How exactly does introducing one bias overcome another wacko.gif ?

-bunja-

The way I read the biotechniques paper it says touchdown PCR eliminates bias, not just high annealing temperature...

this would be because at high annealing temperatures all secondary structure has been melted and there is not less efficient amplification for sequences that are hypo-methylated. You want to touchdown so you do not sacrifice your yield.

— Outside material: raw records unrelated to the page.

(* ===== verification/BarGeometry.v ===== *)
(** * The Bar Geometry Engine

    The per-bar computations of class [BarChart] in
    [src/src/BarChart/index.tsx]:
    - [getBars] is [_getBars] (lines 227-240): padding with empty bars;
    - [getBarChunks] is [_getBarChunks] (lines 477-521), its backward
      [while] loop being [chunkWalk];
    - [barColumnGeometry] is the arithmetic of [_renderBarColumn] (lines
      404-411) and [deltaTooltip] its percent-change tooltip (lines 454-456);
    - [verticalBarHeights] is [_renderVerticalBar] with
      [_renderVerticalBarColumn] (lines 337-373).
    The chart range they receive may be [NaN] (see [BarChartLayout.v]) and
    their divisors may be zero, so their arithmetic is on [num]. *)

From Stdlib Require Import QArith Qminmax Qabs Lqa Lia ZArith List Bool.
From S2P Require Import Prelude DataRange.
Import ListNotations.
Open Scope Q_scope.

(** The chart range [render] hands to the bars: finite, or [NaN] when the
    tick list it was widened with is empty. *)
Record ChartRange : Type := mkChartRange { cmin : num; cmax : num }.

Definition toChartRange (r : Range) : ChartRange := mkChartRange (Fin (min r)) (Fin (max r)).

(** [interface BarChunk] (lines 34-37). *)
Record BarChunk : Type := mkChunk { percentHeight : num; percentTop : num }.

Module Geometry.

(** [minBarLoc?: 'left' | 'right'] *)
Inductive MinBarLoc : Type := Left | Right.

(** [{ value: 1, empty: true }] (line 234). *)
Definition emptyBar : BarProps := mkBar 1 None None None true.

(** [_getBars] (lines 227-240).  [minBars] is [0] when undefined (both are
    falsy). *)
Definition getBars (bars : list BarProps) (minBars : nat) (minBarLoc : option MinBarLoc)
    : list BarProps :=
  let emptyBars :=
    if negb (Nat.eqb minBars 0) && Nat.ltb (length bars) minBars
    then repeat emptyBar (minBars - length bars) else [] in
  match minBarLoc with
  | Some Right => bars ++ emptyBars
  | _ => emptyBars ++ bars
  end.

(** [funcBarHeight] (line 491): [Math.abs(bar.value) / range * 100]. *)
Definition funcBarHeight (range : num) (bar : BarProps) : num :=
  nmul (ndiv (nabs (Fin (value bar))) range) (Fin 100).

(** The backward walk of lines 494-510 from [curIndex]: each bar of an
    ascending run contributes the difference of its height and the
    previous bar's; the run stops at a descent, at an empty bar, or at
    index 0, with a chunk of full height.  All chunks share [barTop]. *)
Fixpoint chunkWalk (bars : list BarProps) (range barTop : num) (curIndex : nat)
    : list BarChunk :=
  let bar := nth curIndex bars emptyBar in
  let barHeight := funcBarHeight range bar in
  match curIndex with
  | O => [mkChunk barHeight barTop]
  | S prev =>
      let prevBar := nth prev bars emptyBar in
      if Qltb (value bar) (value prevBar) || empty prevBar
      then [mkChunk barHeight barTop]
      else mkChunk (nsub barHeight (funcBarHeight range prevBar)) barTop
             :: chunkWalk bars range barTop prev
  end.

(** [chunks.reduce((a, b) => a + (b.percentHeight || 0), 0)] (line 514). *)
Definition totalBarHeight (chunks : list BarChunk) : num :=
  fold_left (fun a b => nadd a (nor (percentHeight b) (Fin 0))) chunks (Fin 0).

(** [minBarHeight || 1] *)
Definition orOne (q : Q) : Q := if Qeq_bool q 0 then 1 else q.

(** [_getBarChunks] (lines 477-521).  [minBarHeight] is [0] when
    undefined.  [None]: [bars[index]] is undefined and reading its
    [empty] field throws. *)
Definition getBarChunks (minBarHeight : Q) (bars : list BarProps) (index : nat)
    (chartRange : ChartRange) : option (list BarChunk) :=
  match nth_error bars index with
  | None => None
  | Some b =>
      if empty b then
        let barHeight := orOne minBarHeight in
        Some [mkChunk (Fin (orOne barHeight)) (Fin (95 - barHeight))]
      else
        let range := nsub (cmax chartRange) (cmin chartRange) in
        let barTop :=
          nmul (ndiv (nsub (cmax chartRange) (nmax (Fin 0) (Fin (value b)))) range) (Fin 100) in
        let chunks := chunkWalk bars range barTop index in
        if negb (Qeq_bool minBarHeight 0) && nlt (totalBarHeight chunks) (Fin minBarHeight)
        then Some [mkChunk (Fin minBarHeight) (Fin (95 - minBarHeight))]
        else Some chunks
  end.

(** The geometry of one bar column (lines 404-411): its [barHeight],
    [barTop] and [labelTop], over [range = Math.max(max - min, 1)]. *)
Record ColumnGeometry : Type := mkColumn {
  colHeight : num;
  colTop : num;
  colLabelTop : num
}.

Definition barColumnGeometry (bar : BarProps) (chartRange : ChartRange) : ColumnGeometry :=
  let negative := Qltb (value bar) 0 in
  let range := nmax (nsub (cmax chartRange) (cmin chartRange)) (Fin 1) in
  let barHeight := nmul (ndiv (nabs (Fin (value bar))) range) (Fin 100) in
  let barTop :=
    nmul (ndiv (nsub (cmax chartRange) (nmax (Fin 0) (Fin (value bar)))) range) (Fin 100) in
  let labelTop := if negative then barTop else nsub barTop barHeight in
  mkColumn barHeight barTop labelTop.

(** The tooltip's percent change (lines 454-455): [None] when no tooltip
    is rendered. *)
Definition deltaTooltip (showDeltaTooltip : bool) (bars : list BarProps) (index : nat)
    : option num :=
  match index with
  | O => None
  | S prev =>
      let cur := nth index bars emptyBar in
      let before := nth prev bars emptyBar in
      if showDeltaTooltip && negb (empty cur) && negb (empty before)
      then Some (nmul (ndiv (Fin (value cur - value before)) (Fin (value before))) (Fin 100))
      else None
  end.

(** [_renderVerticalBar] and [_renderVerticalBarColumn] (lines 337-373):
    the height of each column, [None] for a column that renders
    nothing. *)
Definition verticalBarHeights (bars : list BarProps) : list (option num) :=
  let totalRange := fold_left (fun acc bar => acc + value bar) bars 0 in
  map (fun bar =>
         if Qle_bool (value bar) 0 || Qle_bool totalRange 0 then None
         else Some (nmul (ndiv (Fin (Qmax 0 (value bar))) (Fin totalRange)) (Fin 100)))
      bars.

(** ** The finite case *)

(** The height of a bar as a rational, [|value| / range * 100]. *)
Definition heightQ (r : Q) (b : BarProps) : Q := Qabs (value b) / r * 100.

Lemma funcBarHeight_fin r b : ~ r == 0 -> funcBarHeight (Fin r) b = Fin (heightQ r b).
Proof. intros Hr. unfold funcBarHeight, heightQ. simpl nabs. rewrite ndiv_fin by exact Hr. reflexivity. Qed.

Lemma nor_fin_zero q : nor (Fin q) (Fin 0) ≃ Fin q.
Proof. rewrite nor_fin. qcase (Qeq_bool q 0); simpl; [symmetry; exact E | reflexivity]. Qed.

(** Summing chunks onto a finite accumulator: [totalBarHeight] telescopes
    to the height of the bar the walk started from. *)
Lemma chunkWalk_total bars r top i a :
  ~ r == 0 ->
  fold_left (fun a b => nadd a (nor (percentHeight b) (Fin 0))) (chunkWalk bars (Fin r) top i) (Fin a)
  ≃ Fin (a + heightQ r (nth i bars emptyBar)).
Proof.
  intros Hr. revert a. induction i as [|p IH]; intros a; cbn [chunkWalk];
    rewrite ?funcBarHeight_fin by exact Hr.
  - cbn [fold_left percentHeight]. pose proof (nor_fin_zero (heightQ r (nth 0 bars emptyBar))).
    destruct (nor _ _); simpl in *; try contradiction. rewrite H. reflexivity.
  - destruct (Qltb _ _ || empty _).
    + cbn [fold_left percentHeight]. pose proof (nor_fin_zero (heightQ r (nth (S p) bars emptyBar))).
      destruct (nor _ _); simpl in *; try contradiction. rewrite H. reflexivity.
    + cbn [fold_left percentHeight nsub nneg nadd]. rewrite nor_fin.
      destruct (Qeq_bool _ 0) eqn:E; qbool; rewrite IH; simpl; lra.
Qed.

(** Every chunk of a walk starts at [barTop]. *)
Lemma chunkWalk_top bars range top i c : In c (chunkWalk bars range top i) -> percentTop c = top.
Proof.
  induction i as [|p IH]; cbn [chunkWalk]; [intros [<-|[]]; reflexivity|].
  destruct (_ || _); [intros [<-|[]]; reflexivity|]. intros [<-|Hc]; auto.
Qed.

Lemma heightQ_step r b0 b1 :
  0 < r -> 0 <= value b0 <= value b1 -> 0 <= heightQ r b1 - heightQ r b0.
Proof.
  intros Hr Hv. unfold heightQ. rewrite !Qabs_pos by lra.
  assert (value b1 / r * 100 - value b0 / r * 100 == (value b1 - value b0) / r * 100) as ->
    by (field; lra).
  apply Qmult_le_0_compat; [apply Qle_shift_div_l; lra | discriminate].
Qed.

Lemma heightQ_nonneg r b : 0 < r -> 0 <= heightQ r b.
Proof.
  intros Hr. unfold heightQ. apply Qmult_le_0_compat; [|discriminate].
  apply Qle_shift_div_l; [exact Hr|]. rewrite Qmult_0_l. apply Qabs_nonneg.
Qed.

(** ** Properties *)

(** Padding.  [getBars] returns [max(minBars, n)] bars: the [n] given
    bars in their order, and [minBars - n] empty bars of value 1 before
    them (default, ['left']) or after them (['right']). *)
Theorem getBars_padding bars minBars loc :
  let padded := getBars bars minBars loc in
  let k := (minBars - List.length bars)%nat in
  List.length padded = Nat.max minBars (List.length bars) /\
  padded = (if loc is Some Right then bars ++ repeat emptyBar k else repeat emptyBar k ++ bars).
Proof.
  cbn zeta. unfold getBars.
  destruct (Nat.eqb_spec minBars 0) as [->|H0]; cbn [negb andb].
  - rewrite Nat.sub_0_l. destruct loc as [[|]|]; cbn; rewrite ?app_nil_r; split; lia || reflexivity.
  - destruct (Nat.ltb_spec (List.length bars) minBars) as [Hl|Hl].
    + destruct loc as [[|]|]; rewrite ?length_app, ?repeat_length; split; lia || reflexivity.
    + replace (minBars - List.length bars)%nat with 0%nat by lia.
      destruct loc as [[|]|]; cbn; rewrite ?app_nil_r; split; lia || reflexivity.
Qed.
(** The mock's dispatch of the event of a move to the handler. *)
Lemma dispatch_moved handler v h w :
  popStateListener v = true ->
  dispatchWith handler (moved v h) w = handler (popState (updateState h)) (setWindow (fst (moved v h)) w).
Proof. intros H. unfold dispatchWith, moved. cbn [fst snd popStateListener]. now rewrite H. Qed.

(** The handler while a restore is pending only clears the flag. *)
Lemma handlePop_restoring fuel w st :
  isExtraneousPopstateEvent isCriOS st = false -> restoringPosition (bh w) = true ->
  handlePopState parsePath keyAt isCriOS (S fuel) st w = Some (setBH (withRestoring (bh w) false) w).
Proof. intros He Hr. cbn [handlePopState]. now rewrite He, Hr. Qed.

(** The handler on a pop the filters reject, to a known index [p]
    other than the current one: [_rejectPop] moves back by [go(delta)]. *)
Lemma handlePop_rejected fuel w st act p sidx :
  isExtraneousPopstateEvent isCriOS st = false -> st <> SUndefined ->
  restoringPosition (bh w) = false ->
  classifyPop st (bh w) = (act, p, sidx) ->
  allowNavigation parsePath (bh w) (pathname (getCurrentLocation (window w))) act = false ->
  p <> -1 -> historyIndex (bh w) - p <> 0 ->
  handlePopState parsePath keyAt isCriOS (S fuel) st w =
    dispatch parsePath keyAt isCriOS fuel (go (window w) (historyIndex (bh w) - p))
             (setBH (withRestoring (bh w) true) w).
Proof.
  intros He Hu Hr Hc Ha Hp Hd. cbn [handlePopState]. rewrite He, Hr.
  destruct st; [contradiction | |]; rewrite Hc, Ha; cbn [negb];
    rewrite (proj2 (Z.eqb_neq p (-1)) Hp), (proj2 (Z.eqb_neq _ 0) Hd); reflexivity.
Qed.

(** A pop to position [p] of ours that a filter rejects: [_rejectPop]
    sets [_restoringPosition] and calls [go(delta)]; the nested handler
    only clears the flag.  The browser is back at the entry it left,
    the wrapper is as it was, and no listener is told. *)
Lemma pop_rejected fuel w base j p act :
  Sync w -> historyIndex (bh w) = Z.of_nat j ->
  stackIndex (history (window w)) = Z.of_nat (base + j) ->
  EntriesOK base (history (window w)) (historyStack (bh w)) ->
  (p < List.length (historyStack (bh w)))%nat -> p <> j ->
  act = (if Nat.ltb p j then Back else Forward) ->
  let r := moved (window w) (withIndex (history (window w)) (Z.of_nat (base + p))) in
  allowNavigation parsePath (bh w) (pathname (getCurrentLocation (fst r))) act = false ->
  exists w', dispatch parsePath keyAt isCriOS (S (S fuel)) r w = Some w' /\ Sync w' /\
    bh w' = bh w /\ keySeed w' = keySeed w /\ notified w' = notified w /\
    stackIndex (history (window w')) = stackIndex (history (window w)) /\
    stateStack (history (window w')) = stateStack (history (window w)).
Proof.
  intros Hs Hj Hsi Hen Hp Hpj Hact r Ha.
  destruct Hs as [base' [j' [Hj' [Hsi' [Hjl [Hr [Hpl [Hnd [Hkeys _]]]]]]]]].
  destruct (nth_error (historyStack (bh w)) p) as [k|] eqn:Ek; [|apply nth_error_None in Ek; lia].
  destruct (nth_error (historyStack (bh w)) j) as [kj|] eqn:Ekj; [|apply nth_error_None in Ekj; lia].
  destruct (moved_event w base p k Hen Ek) as [s [Hk Hev]].
  destruct (moved_event w base j kj Hen Ekj) as [sj [_ Hevj]].
  pose proof Hen as [Hlen _].
  unfold dispatch, r. rewrite dispatch_moved, Hev by exact Hpl.
  rewrite (handlePop_rejected (S fuel) _ _ act (Z.of_nat p) (Some (Z.of_nat p))); try easy.
  2: { cbn [bh setWindow]. rewrite (classify_entry (bh w) j p k s Hj Hnd Ek Hk), Hact.
       destruct (Nat.ltb_spec p j); [reflexivity|].
       rewrite (proj2 (Nat.ltb_lt j p)) by lia. reflexivity. }
  2: lia.
  2: { cbn [bh setWindow]. rewrite Hj. lia. }
  cbn [bh setWindow setBH window]. rewrite Hj.
  set (v1 := fst (moved (window w) (withIndex (history (window w)) (Z.of_nat (base + p))))).
  assert (Hv1 : history v1 = updateState (withIndex (history (window w)) (Z.of_nat (base + p))))
    by reflexivity.
  rewrite go_moves by (rewrite Hv1; cbn [updateState withIndex stackIndex mhLength]; lia).
  rewrite Hv1. cbn [updateState withIndex stackIndex].
  replace (Z.of_nat (base + p) + (Z.of_nat j - Z.of_nat p)) with (Z.of_nat (base + j)) by lia.
  unfold dispatch. rewrite dispatch_moved by exact Hpl.
  change (popState (updateState (withIndex (updateState (withIndex (history (window w))
            (Z.of_nat (base + p)))) (Z.of_nat (base + j)))))
    with (popState (updateState (withIndex (history (window w)) (Z.of_nat (base + j))))).
  rewrite Hevj, handlePop_restoring by reflexivity.
  eexists. split; [reflexivity|].
  cbn [bh setBH setWindow window keySeed notified withRestoring restoringPosition].
  rewrite withRestoring_twice by exact Hr.
  split; [|repeat split; cbn [history fst moved updateState withIndex stackIndex]; lia].
  exists base, j. cbn [bh setBH setWindow window keySeed history fst moved popStateListener v1].
  do 7 (split; [first [assumption | reflexivity | lia]|]).
  do 2 apply entries_moved. exact Hen.
Qed.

We have switched to touchdown for all amplifications with BST, just use your regular primers and do PCR 5 cycles each 65, 63, 61, 59, 57, 55... (or whatever pattern you like) then we wrap up with 50 cycles at 50 (yes overkill but at this point because of previous touchdown it should not bias) then we use 10ul of PCR product for each pyrosequencing reaction (is nice because of high yield can sequence with multiple primers from same amplification reaction) Anyway, my 2 cents... Good luck

-beccaf22-

QUOTE (beccaf22 @ Feb 21 2007, 01:02 AM)
The way I read the biotechniques paper it says touchdown PCR eliminates bias, not just high annealing temperature...


Hi beccaf,

thanks for the interesting news about touchdown PCR which are surely worth a trial. However, the paper by Shen et al does not report touchdown PCR but a constantly high annealing temperature of 60°C - that is why I thought about two-step protocols.

Another question - do you purify the PCR product before the pyrosequencing reaction?


Krümel

-krümelmonster-

Absolutely we use biotinylated primer for one strand then purify with streptavidin beads (there is a purification station with the pyrosequencer) I think this is essential to get good sequencing...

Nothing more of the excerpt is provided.